Saved data entries

Definition demo_comment (id post author : Z) (parent : option Z)
           (approved : bool) (at_ : Z) : Comment.t :=
  Comment.mk id "A remark" post author parent approved at_ at_.

Definition demo : Store :=
  mkStore
    [alice; bob]
    [demo_post 1 1 true 10; demo_post 2 1 true 20; demo_post 3 2 true 30;
     demo_post 4 2 false 40]
    [demo_comment 1 1 2 None true 50;
     demo_comment 2 1 1 None true 60;
     demo_comment 3 1 1 (Some 1) false 70;
     demo_comment 4 1 2 (Some 1) true 80;
     demo_comment 5 2 2 None true 90]
    []
    5 6 1
    as_inserted.

Definition any_url (_ : string) : bool := true.

(** The example store once Alice has liked post 2. *)
Definition demo_liked : Store :=
  store (run any_url (PostController.likePost (Some as_alice) "2" 99) demo).

(** The example store with every comment approved. *)
Definition demo_approved : Store :=
  set_comments (map unflag (comments demo)) demo.


(** The keys of the comment table are positive, below the sequence and
    pairwise distinct. *)
Definition comment_keys_ok (db : Store) : Prop :=
  NoDup (map Comment.id (comments db))
  /\ 0 < next_comment_id db
  /\ forall c, In c (comments db) -> 0 < Comment.id c < next_comment_id db.

Definition comment_table_ok (db : Store) : Prop :=
  comment_keys_ok db /\ parents_on_same_post db.

(** A store with users and nothing else, its sequences at 1. *)
Definition fresh (us : list User.t) (pl : Table -> Z -> Z) : Store :=
  mkStore us [] [] [] 1 1 1 pl.

(* ================================================================== *)
(** ** Vocabulary of the further properties *)
(* ================================================================== *)

(** *** Constraints of the schema *)

(** The unique index of [likes]: at most one row for a user and a
    post. *)
Definition likes_unique (db : Store) : Prop :=
  forall userId postId,
    (List.length (pair_likes userId postId db) <= 1)%nat.

(** The rows of a table carry pairwise distinct keys, positive and
    below the table's sequence. *)
Definition keyed {A} (key : A -> Z) (next : Z) (l : list A) : Prop :=
  NoDup (map key l)
  /\ 0 < next
  /\ forall x, In x l -> 0 < key x < next.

### EXERCISE OBJECTIVE
For each line above that includes "Some", copy the line.

### FINISHED EXERCISE
     demo_comment 3 1 1 (Some 1) false 70;
     demo_comment 4 1 2 (Some 1) true 80;
  store (run any_url (PostController.likePost (Some as_alice) "2" 99) demo).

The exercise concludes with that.